**WHAT YOU HAVE TO DO:**
All of the data must be returned exactly as given.

(EXERCISE MATERIAL begins)

Lemma once_initialize n used e l t w :
  NoDup (map index l) -> NoDup (map commandKey l) -> t ∈ l -> from l w ->
  (forall x, x ∈ l -> commandKey x ∈ used /\ index x <= last_index (pl w)) ->
  once None n used w -> (forall k, ~ since n k w) -> (forall p, ~ watched p (subs w)) ->
  armed (engine w) (commandKey t) = None -> armed (engine w) (entry_path (index t)) = None ->
  once None n used (initialize_transfer e t w).
Proof.
  intros Hni Hnk Ht Hf Hl H Hs Hw Hk Hp.
  assert (Hid : forall w', ext0 (pl w) (pl w') -> forall x, x ∈ objs (pl w') ->
    commandKey x = commandKey t \/ index x = index t -> commandKey x = commandKey t /\ index x = index t).
  { intros w' He x Hx E. destruct (from_ext l w w' He Hf x Hx) as (x0 & Hx0 & [= _ E1 E2 _ _]).
    assert (x0 = t) as ->; [|done]. destruct E as [E|E].
    - apply (NoDup_map_inj commandKey l); [done..|congruence].
    - apply (NoDup_map_inj index l); [done..|congruence]. }
  destruct (Hl t Ht) as [Hl1 Hl2].
  assert (Hkeyed : forall w' d, once None n used w' -> sent w' = sent w -> engine w' = engine w -> ext0 (pl w) (pl w') ->
    once None n used (timerStart (commandKey t) d TRANSFER_TIMED_OUT w')).
  { intros w' d G1 G2 G3 G4. apply once_start_key; [by apply (base_valid _ _ (on_base _ _ _ _ H))|done|].
    intros x Hx E. unfold since. rewrite G2, G3. split; [apply Hs|].
    destruct (Hid w' G4 x Hx) as [_ ->]; [by left|done]. }
  assert (Hpathed : forall w' d h, h = RESTART_TRANSFER \/ h = TRANSFER_COMPLETE_EVENT -> once None n used w' ->
    sent w' = sent w -> engine w' = engine w -> subs w' = subs w -> ext0 (pl w) (pl w') ->
    once None n used (timerStart (entry_path (index t)) d h w')).
  { intros w' d h Gh G1 G2 G3 G4 G5. apply once_start_path; try done.
    - by rewrite (ext_last _ _ _ G5).
    - by rewrite G4.
    - intros x Hx E. unfold since. rewrite G2, G3. split; [apply Hs|].
      destruct (Hid w' G5 x Hx) as [-> _]; [by right|done]. }
  unfold initialize_transfer. destruct (state t).
  - destruct (_ <? _); [by apply Hkeyed|apply Hpathed; try done; by left].
  - destruct (bool_decide _); [|done].
    assert (Hst : still w (handle_pending_upgrade e (entry_path (index t)) w)).
    { unfold handle_pending_upgrade. destruct (image_status e) as [s|]; [destruct (streq s "Active")|];
        apply still_UpdateTransferState. }
    pose proof Hst as [[G1 _ G2 G3 _] _ G4]. apply Hpathed; try done; [by right|by eapply once_still].
  - apply Hpathed; try done. by right.
Qed.

Lemma initialize_still e t w :
  sent (initialize_transfer e t w) = sent w /\ subs (initialize_transfer e t w) = subs w /\
  ext0 (pl w) (pl (initialize_transfer e t w)) /\
  (timers_ok (engine w) -> forall m, m <> commandKey t -> m <> entry_path (index t) ->
     armed (engine (initialize_transfer e t w)) m = armed (engine w) m).
Proof.
  pose proof (growing_initialize e t w) as [Hx _ Es _ _ _]. split_and!; try done.
  - unfold initialize_transfer, handle_pending_upgrade. destruct (state t); simpl.
    + by destruct (_ <? _).
    + destruct (bool_decide _); [|done]. simpl.
      destruct (image_status e) as [s|]; [destruct (streq s "Active")|]; apply still_UpdateTransferState.
    + done.
  - intros Hok m H1 H2. apply streq_false in H1, H2. unfold initialize_transfer. destruct (state t).
    + destruct (_ <? _); simpl; rewrite armed_start by done; rewrite ?H1, ?H2; by destruct (streq _ "").
    + destruct (bool_decide _); [|done]. simpl.
      rewrite (quiet_engine _ _ (quiet_pending_upgrade _ _ _)), armed_start by done.
      by rewrite H2; destruct (streq _ "").
    + simpl. rewrite armed_start by done. by rewrite H2; destruct (streq _ "").
Qed.

Lemma once_fold n used e l0 l w :
  NoDup (map index l0) -> NoDup (map commandKey l0) -> l `sublist_of` l0 -> from l0 w ->
  (forall x, x ∈ l0 -> commandKey x ∈ used /\ index x <= last_index (pl w)) ->
  once None n used w -> (forall k, ~ since n k w) -> (forall p, ~ watched p (subs w)) -> unvisited l w ->
  once None n used (foldl (fun w t => initialize_transfer e t w) w l).
Proof.
  intros Hni Hnk. revert w. induction l as [|t l IH]; intros w Hl Hf Hu H Hs Hw Hv; [done|]. cbn [foldl].
  assert (Ht : t ∈ l0) by (eapply elem_of_submseteq; [by left|by apply sublist_submseteq]).
  destruct (initialize_still e t w) as (E1 & E2 & Hx & Ha).
  assert (Hok : timers_ok (engine w)) by apply H.
  assert (Hl' : l `sublist_of` l0) by (etrans; [|exact Hl]; by apply sublist_cons).
  apply IH; try done.
  - by eapply from_ext.
  - intros x Hx0. rewrite (ext_last _ _ _ Hx). by apply Hu.
  - destruct (Hv t) as [G1 G2]; [by left|]. by apply (once_initialize n used e l0).
  - intros k. unfold since. rewrite E1. apply Hs.
  - intros p. rewrite E2. apply Hw.
  - intros x Hxl. destruct (Hv x) as [G1 G2]; [by right|].
    assert (Hx0 : x ∈ l0) by (eapply elem_of_submseteq; [exact Hxl|by apply sublist_submseteq]).
    assert (Hne : x <> t).
    { intros ->. assert (Hd : NoDup (t :: l)); [|by apply NoDup_cons in Hd as [? _]].
      eapply sublist_NoDup; [|exact Hl]. by eapply NoDup_fmap_1. }
    assert (Hik : commandKey x <> commandKey t) by (intros E; apply Hne; by apply (NoDup_map_inj commandKey l0)).
    assert (Hii : index x <> index t) by (intros E; apply Hne; by apply (NoDup_map_inj index l0)).
    assert (Hpk : forall a b, a ∈ l0 -> commandKey a <> entry_path b).
    { intros a b Ha0 E. destruct (base_valid _ _ (on_base _ _ _ _ H) (commandKey a)) as [_ G]; [by apply Hu|].
      apply G. by exists b. }
    split.
    + rewrite Ha; auto.
    + rewrite Ha; auto; [|by intros E%entry_path_inj]. intros E. by apply (Hpk t (index x)).
Qed.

(EXERCISE MATERIAL ends)

**ANSWER TO THIS EXERCISE:**
Lemma once_initialize n used e l t w :
  NoDup (map index l) -> NoDup (map commandKey l) -> t ∈ l -> from l w ->
  (forall x, x ∈ l -> commandKey x ∈ used /\ index x <= last_index (pl w)) ->
  once None n used w -> (forall k, ~ since n k w) -> (forall p, ~ watched p (subs w)) ->
  armed (engine w) (commandKey t) = None -> armed (engine w) (entry_path (index t)) = None ->
  once None n used (initialize_transfer e t w).
Proof.
  intros Hni Hnk Ht Hf Hl H Hs Hw Hk Hp.
  assert (Hid : forall w', ext0 (pl w) (pl w') -> forall x, x ∈ objs (pl w') ->
    commandKey x = commandKey t \/ index x = index t -> commandKey x = commandKey t /\ index x = index t).
  { intros w' He x Hx E. destruct (from_ext l w w' He Hf x Hx) as (x0 & Hx0 & [= _ E1 E2 _ _]).
    assert (x0 = t) as ->; [|done]. destruct E as [E|E].
    - apply (NoDup_map_inj commandKey l); [done..|congruence].
    - apply (NoDup_map_inj index l); [done..|congruence]. }
  destruct (Hl t Ht) as [Hl1 Hl2].
  assert (Hkeyed : forall w' d, once None n used w' -> sent w' = sent w -> engine w' = engine w -> ext0 (pl w) (pl w') ->
    once None n used (timerStart (commandKey t) d TRANSFER_TIMED_OUT w')).
  { intros w' d G1 G2 G3 G4. apply once_start_key; [by apply (base_valid _ _ (on_base _ _ _ _ H))|done|].
    intros x Hx E. unfold since. rewrite G2, G3. split; [apply Hs|].
    destruct (Hid w' G4 x Hx) as [_ ->]; [by left|done]. }
  assert (Hpathed : forall w' d h, h = RESTART_TRANSFER \/ h = TRANSFER_COMPLETE_EVENT -> once None n used w' ->
    sent w' = sent w -> engine w' = engine w -> subs w' = subs w -> ext0 (pl w) (pl w') ->
    once None n used (timerStart (entry_path (index t)) d h w')).
  { intros w' d h Gh G1 G2 G3 G4 G5. apply once_start_path; try done.
    - by rewrite (ext_last _ _ _ G5).
    - by rewrite G4.
    - intros x Hx E. unfold since. rewrite G2, G3. split; [apply Hs|].
      destruct (Hid w' G5 x Hx) as [-> _]; [by right|done]. }
  unfold initialize_transfer. destruct (state t).
  - destruct (_ <? _); [by apply Hkeyed|apply Hpathed; try done; by left].
  - destruct (bool_decide _); [|done].
    assert (Hst : still w (handle_pending_upgrade e (entry_path (index t)) w)).
    { unfold handle_pending_upgrade. destruct (image_status e) as [s|]; [destruct (streq s "Active")|];
        apply still_UpdateTransferState. }
    pose proof Hst as [[G1 _ G2 G3 _] _ G4]. apply Hpathed; try done; [by right|by eapply once_still].
  - apply Hpathed; try done. by right.
Qed.

Lemma initialize_still e t w :
  sent (initialize_transfer e t w) = sent w /\ subs (initialize_transfer e t w) = subs w /\
  ext0 (pl w) (pl (initialize_transfer e t w)) /\
  (timers_ok (engine w) -> forall m, m <> commandKey t -> m <> entry_path (index t) ->
     armed (engine (initialize_transfer e t w)) m = armed (engine w) m).
Proof.
  pose proof (growing_initialize e t w) as [Hx _ Es _ _ _]. split_and!; try done.
  - unfold initialize_transfer, handle_pending_upgrade. destruct (state t); simpl.
    + by destruct (_ <? _).
    + destruct (bool_decide _); [|done]. simpl.
      destruct (image_status e) as [s|]; [destruct (streq s "Active")|]; apply still_UpdateTransferState.
    + done.
  - intros Hok m H1 H2. apply streq_false in H1, H2. unfold initialize_transfer. destruct (state t).
    + destruct (_ <? _); simpl; rewrite armed_start by done; rewrite ?H1, ?H2; by destruct (streq _ "").
    + destruct (bool_decide _); [|done]. simpl.
      rewrite (quiet_engine _ _ (quiet_pending_upgrade _ _ _)), armed_start by done.
      by rewrite H2; destruct (streq _ "").
    + simpl. rewrite armed_start by done. by rewrite H2; destruct (streq _ "").
Qed.

Lemma once_fold n used e l0 l w :
  NoDup (map index l0) -> NoDup (map commandKey l0) -> l `sublist_of` l0 -> from l0 w ->
  (forall x, x ∈ l0 -> commandKey x ∈ used /\ index x <= last_index (pl w)) ->
  once None n used w -> (forall k, ~ since n k w) -> (forall p, ~ watched p (subs w)) -> unvisited l w ->
  once None n used (foldl (fun w t => initialize_transfer e t w) w l).
Proof.
  intros Hni Hnk. revert w. induction l as [|t l IH]; intros w Hl Hf Hu H Hs Hw Hv; [done|]. cbn [foldl].
  assert (Ht : t ∈ l0) by (eapply elem_of_submseteq; [by left|by apply sublist_submseteq]).
  destruct (initialize_still e t w) as (E1 & E2 & Hx & Ha).
  assert (Hok : timers_ok (engine w)) by apply H.
  assert (Hl' : l `sublist_of` l0) by (etrans; [|exact Hl]; by apply sublist_cons).
  apply IH; try done.
  - by eapply from_ext.
  - intros x Hx0. rewrite (ext_last _ _ _ Hx). by apply Hu.
  - destruct (Hv t) as [G1 G2]; [by left|]. by apply (once_initialize n used e l0).
  - intros k. unfold since. rewrite E1. apply Hs.
  - intros p. rewrite E2. apply Hw.
  - intros x Hxl. destruct (Hv x) as [G1 G2]; [by right|].
    assert (Hx0 : x ∈ l0) by (eapply elem_of_submseteq; [exact Hxl|by apply sublist_submseteq]).
    assert (Hne : x <> t).
    { intros ->. assert (Hd : NoDup (t :: l)); [|by apply NoDup_cons in Hd as [? _]].
      eapply sublist_NoDup; [|exact Hl]. by eapply NoDup_fmap_1. }
    assert (Hik : commandKey x <> commandKey t) by (intros E; apply Hne; by apply (NoDup_map_inj commandKey l0)).
    assert (Hii : index x <> index t) by (intros E; apply Hne; by apply (NoDup_map_inj index l0)).
    assert (Hpk : forall a b, a ∈ l0 -> commandKey a <> entry_path b).
    { intros a b Ha0 E. destruct (base_valid _ _ (on_base _ _ _ _ H) (commandKey a)) as [_ G]; [by apply Hu|].
      apply G. by exists b. }
    split.
    + rewrite Ha; auto.
    + rewrite Ha; auto; [|by intros E%entry_path_inj]. intros E. by apply (Hpk t (index x)).
Qed.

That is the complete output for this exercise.